(* ===== verification/Prelude.v ===== *)
(** * go-ratchet: a verification library

    The repository implements a chat client whose messages are protected by the
    Double Ratchet. This library models the repository from its protocol packages
    up to its main program as executable definitions and proves what they do, including where they do something else
    than their comments say. This file is its root: this header documents the
    whole library, and the rest of the file is the shared prelude.

    ** The program

    - [doubleratchet] (src/doubleratchet): padding (pkcs7.go), message headers
      (msg_header.go), key derivation and authenticated encryption
      (primitives.go), a ring buffer for the keys of skipped messages
      (key_buff.go), the DH ratchet (dh_ratchet.go), the Double Ratchet object
      with [Encrypt] and [Decrypt] (doubleratchet.go), and its stored form
      (marshal.go).
    - [x3dh] (src/x3dh): the key agreement that gives both parties the session
      key, on Ed25519 identity keys that are converted to X25519
      (curve25519_conv.go).
    - [xochimilco] (src/xochimilco): the wire messages (message.go) and the
      session (session.go), which runs the key agreement as a handshake of an
      offer and an acknowledgement, owns a Double Ratchet afterwards and passes
      data messages through it; a driver for go-fuzz (session_fuzz.go).
    - [session] (src/session): a session with its peer and the manager that keeps
      such sessions in files (disk-session.go), and a log of events
      (mem/mem-session.go).
    - [client] (src/client): the operations of a user, starting a chat, sending
      and closing, and the handlers of incoming text, all on the session manager
      and under its lock (client.go); a driver that reads the input from a message
      bus (driver-msgbus/msgbus.go).
    - [cli] (src/cli/basic.go): each operation of the client as a command that is
      a process of its own. [interactive] (src/interactive/interactive.go) and
      [ui] (src/ui/chat.go): terminals that keep a client, call its operations for
      the lines that are typed and show the events it dispatches. src/main.go:
      the options, the text of a message, and the dispatch to all of these.

    ** The files

    - Prelude: bytes, 64-bit integers, slices with their bounds checks and spare
      capacity, errors and panics ([result]), the state monad of method calls
      ([ST]; state assigned before an error stays assigned), the random source
      as a tape of bytes, tactics and generic lemmas.
    - Crypto: the cryptographic algorithms as parameters, one class per package
      with a class of the laws that the code relies on; ToyCrypto: executable
      instances that satisfy the laws, for the witnesses.
    - Pkcs7, MsgHeader, Primitives, KeyBuff, DhRatchet, DoubleRatchet: one file
      per source file, with the types and functions of the source under their
      names. [KeyBuff.Spec] is the abstract buffer that the ring implements.
      In DoubleRatchet, [followRatchet] and [messageKey] are the two halves of
      [Decrypt], and [skipLoop] is the loop of [skipMsgKeys]; its fuel is the
      number of iterations the loop makes, the distance to the target, which
      [skipLoop_chain] shows to be enough and [Limits.skip_terminates] shows not
      to matter.
    - RatchetSync: two parties and the messages between them as a transition
      system over [Encrypt] and [Decrypt], its invariant by induction on the
      steps, and end-to-end delivery.
    - RatchetSafety: one party against arbitrary input, and what happens to
      messages that are too far ahead, behind, late or forged.
    - Limits: how long the loop of [skipMsgKeys] runs and how many messages a
      sending chain carries.
    - Gob, Marshal: encoding/gob at the level of the values that a stream
      carries, the stored Double Ratchet, and what a restored one can do. The
      byte format is a parameter with a round-trip law: it contains type numbers
      that the Go run-time hands out.
    - Liveness: two parties that are in step and have room can exchange one more
      message and are in step afterwards, also when either was stored in between.
    - Base64, Message: the text encoding, the five message types, the frame
      around them, and sealed offers.
    - X3dh: the key agreement and the key conversion on integers modulo
      2^255 - 19.
    - Session: the session's methods, the handshake, established sessions as a
      refinement of the system of RatchetSync ([linked]), the life cycle, and
      stored sessions. Fuzz: the fuzz driver over two sessions.
    - DiskSession: the stored session with its peer ([PeerSession]) and the
      manager ([Manager]) over a directory, a map of file names to contents and
      permission bits; file names are FNV-1a hashes, computed.
    - Client: the client with its manager, random source, posted messages and
      dispatched events; one definition per method and handler. Its constructor
      and [Run] are in Bus.
    - ClientChat: two clients together ([chatting]): their handshake and their
      conversation through the files of their sessions, up to its end. Talk:
      scripts of any length between two clients and the network. Burst: texts of
      one client that are all sent before any of them arrives. Lossy: a network
      that delivers in order but loses messages, with two lossy queues as its
      abstract specification ([lossy_happen]). Crossing: two
      clients that make each other an offer at the same time. Town: any number
      of clients, each in several chats at once on one directory, one index and
      one random source.
    - MemSession: the event log and its pages. GoStrings: the functions of the
      package strings that the terminals use, on bytes that hold UTF-8. Reader:
      the reader that polls standard input, and the scanner of the standard
      library with its buffer. What happens while [Read] waits is a list of
      [wake]s, on which it is structurally recursive; the fuel of [Scan] is one
      more than the length of that list, and [Scan_spec] holds for any fuel above
      it.
    - Bus: the message bus driver and the position in its stream.
    - Cli: the commands on a state directory ([world]), related to one client that
      stays by an equivalence of managers that ignores the index file; all
      operations of the client are [Proper] for it.
    - Interactive: the line terminal ([term]) as a state monad over its client,
      log and screen, with the meaning of lines ([interpret], [obey]) as its
      abstract specification, and its loop over the scanner ([prompt_loop]). Ui:
      the full-screen terminal ([model]). Window: what it shows ([screen]), with
      the sizes of its parts. Main: the program.
    - Handlers: the registry of event handlers ([On]) and [dispatch] with its
      goroutines in any order, filled by the calls of the code. The other files
      record dispatched events and let the user interfaces act on the record;
      here that is shown to be the same.

    ** The theorems

    - Delivery: [RatchetSync.ratchet_delivers] for all conversations in which no
      message of a chain that was left behind is delivered;
      [Session.handshake_establishes] leads from two fresh sessions to such a
      conversation, [Session.linked_sessions_converse] carries delivery up to
      [Send] and [Receive], and [Marshal.restored_session_delivers] says what a
      party that was stored and restored in between still decrypts. At the top,
      [ClientChat.clients_handshake], [ClientChat.clients_converse] and
      [ClientChat.clients_close] state a whole chat in terms of the operations
      that the user interfaces call, and [Town.town_gets_through] says that every
      story of any number of clients that meet, talk, part and meet again takes
      place, all chats interleaved: nothing fails and every text arrives.
      There every text arrives before the next one of its chat is sent.
      [Lossy.lossy_network] lets both sides send at any time and loses messages:
      clients and network refine two lossy queues; [Burst.texts_overtake] is
      about texts that overtake each other.
      [Crossing.crossing_offers_block] is what happens outside of these stories.
    - Termination and limits: [Limits.skip_terminates], [Limits.send_budget].
    - User interfaces: a sequence of commands is equivalent to one client
      ([Cli.commands_as_one_client]); the line terminal refines the meaning of its
      lines ([Interactive.terminal_obeys]) and agrees with the full-screen one
      ([Ui.terminals_agree]); no recognised
      message of the stream is handled twice ([Bus.stream_at_most_once]); [Main.readInput_one_line] says where messages
      come from. What is typed in any pieces is done line by line
      ([Interactive.keyboard_obeys]), up to a line that is too long
      ([Reader.long_line_ends_input]); the view has the height of a window
      that has room for it ([Window.screen_follows]); and the handlers of an event can run in any
      order ([Handlers.handlers_in_any_order]).
    - Robustness: [RatchetSafety.hostile_input_safe] and
      [Message.unmarshalMessage_total] for arbitrary input, with the error
      branches in [Decrypt_too_far_ahead], [Encrypt_refuses], [session_refuses],
      [unsigned_prekey_refused] and [Cli.command_refuses].
    - Storage: [DiskSession.get_after_put] and [index_roundtrip]; a message that
      fails, an offer or a sealed one included, does not change what is stored
      ([Client.failed_message_rolls_back]); the
      log keeps every event in its stream ([MemSession.log_streams]) and gives
      out pages ([ReadLog_pages]).
    - Formats: round trips of padding, headers, ciphertexts, messages, sealed
      offers and stored objects; the key conversion against its formula.
    - Refinement: the ring buffer against the abstract buffer.
    - Agreement: [X3dh.x3dh_agreement].
    - Divergences, as theorems about what the code does: skipped keys of
      previous chains are never used and a late message ends the session;
      a header is followed before it is authenticated; the HMAC does not cover
      the ciphertext; keys of skipped messages are not deleted; only the oldest
      cached chain is restored; an empty sealed box and an offer to an
      established session panic, the former all the way up to [Input]; a failed
      acknowledgement blocks a session; a damaged session file makes [Get] panic;
      [recv] resets the position of the stream; a chat that cannot be started
      looks like one that was, and a line typed after the peer has closed is
      lost; offers that cross leave two sessions that do not match; the end of
      standard input is not noticed and a long line ends the line terminal's
      loop; the fuzz driver never gets its input into a session.

    ** Bounds and assumptions

    [int] is modelled as a 64-bit integer with wrap-around where the code
    computes with it. Delivery assumes what the code cannot give itself: the
    laws of the primitives, key pairs drawn from the random source that were not
    used before, and messages of the two latest chains that are at most 32 ahead. Two constants bound memory:
    eight chains, and 32 message keys per skip. Address lookup, posting, the
    parser of chat texts, the printed forms of keys, JSON and the arithmetic of
    pages are parameters; the theorems about two clients assume that addresses
    resolve and posts succeed.

    ** Not modelled

    Cryptographic strength is not stated anywhere: the laws are functional. Of the
    client, contexts are left out but for the end of the reader; its lock makes
    calls run one after the other, so that the goroutines of the driver and of
    the terminal take turns, and a handler is one step. What two goroutines do to
    the prompt or the content of a screen at the same time is not modelled. A
    subscription to the message bus is the list of the messages that it delivers.
    The widgets and styles of the full-screen terminal are parameters: of the text
    input its value and the height of its view, for a prompt of one line, and of
    the viewport its size and its content, in which it replaces CRLF by LF. The parser of the options and the event store of [setupChatlog],
    which nothing calls, are parameters; signals and the usage text are left out,
    as are the accessors [Key] and [Equal] of messages, which nothing calls. File
    operations fail in the ways the code distinguishes (missing file, weak
    permissions, undecodable content) and in no others.

    Next in the plan are losses in towns of many clients. Reordering in general is
    beyond what the program can do: keys of skipped messages survive in the file
    of a session for one chain only. *)

From Stdlib Require Import ZArith Lia Ascii.
From Stdlib Require Strings.Byte.
From stdpp Require Import base decidable countable option list numbers strings gmap.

● **TASK PROMPT**
Give the lines of the material above again, exactly, from its first line through the line that contains "- [xochimilco] (src/xochimilco): the" and no further.

● **OUTPUT OF THE TASK**
(* ===== verification/Prelude.v ===== *)
(** * go-ratchet: a verification library

    The repository implements a chat client whose messages are protected by the
    Double Ratchet. This library models the repository from its protocol packages
    up to its main program as executable definitions and proves what they do, including where they do something else
    than their comments say. This file is its root: this header documents the
    whole library, and the rest of the file is the shared prelude.

    ** The program

    - [doubleratchet] (src/doubleratchet): padding (pkcs7.go), message headers
      (msg_header.go), key derivation and authenticated encryption
      (primitives.go), a ring buffer for the keys of skipped messages
      (key_buff.go), the DH ratchet (dh_ratchet.go), the Double Ratchet object
      with [Encrypt] and [Decrypt] (doubleratchet.go), and its stored form
      (marshal.go).
    - [x3dh] (src/x3dh): the key agreement that gives both parties the session
      key, on Ed25519 identity keys that are converted to X25519
      (curve25519_conv.go).
    - [xochimilco] (src/xochimilco): the wire messages (message.go) and the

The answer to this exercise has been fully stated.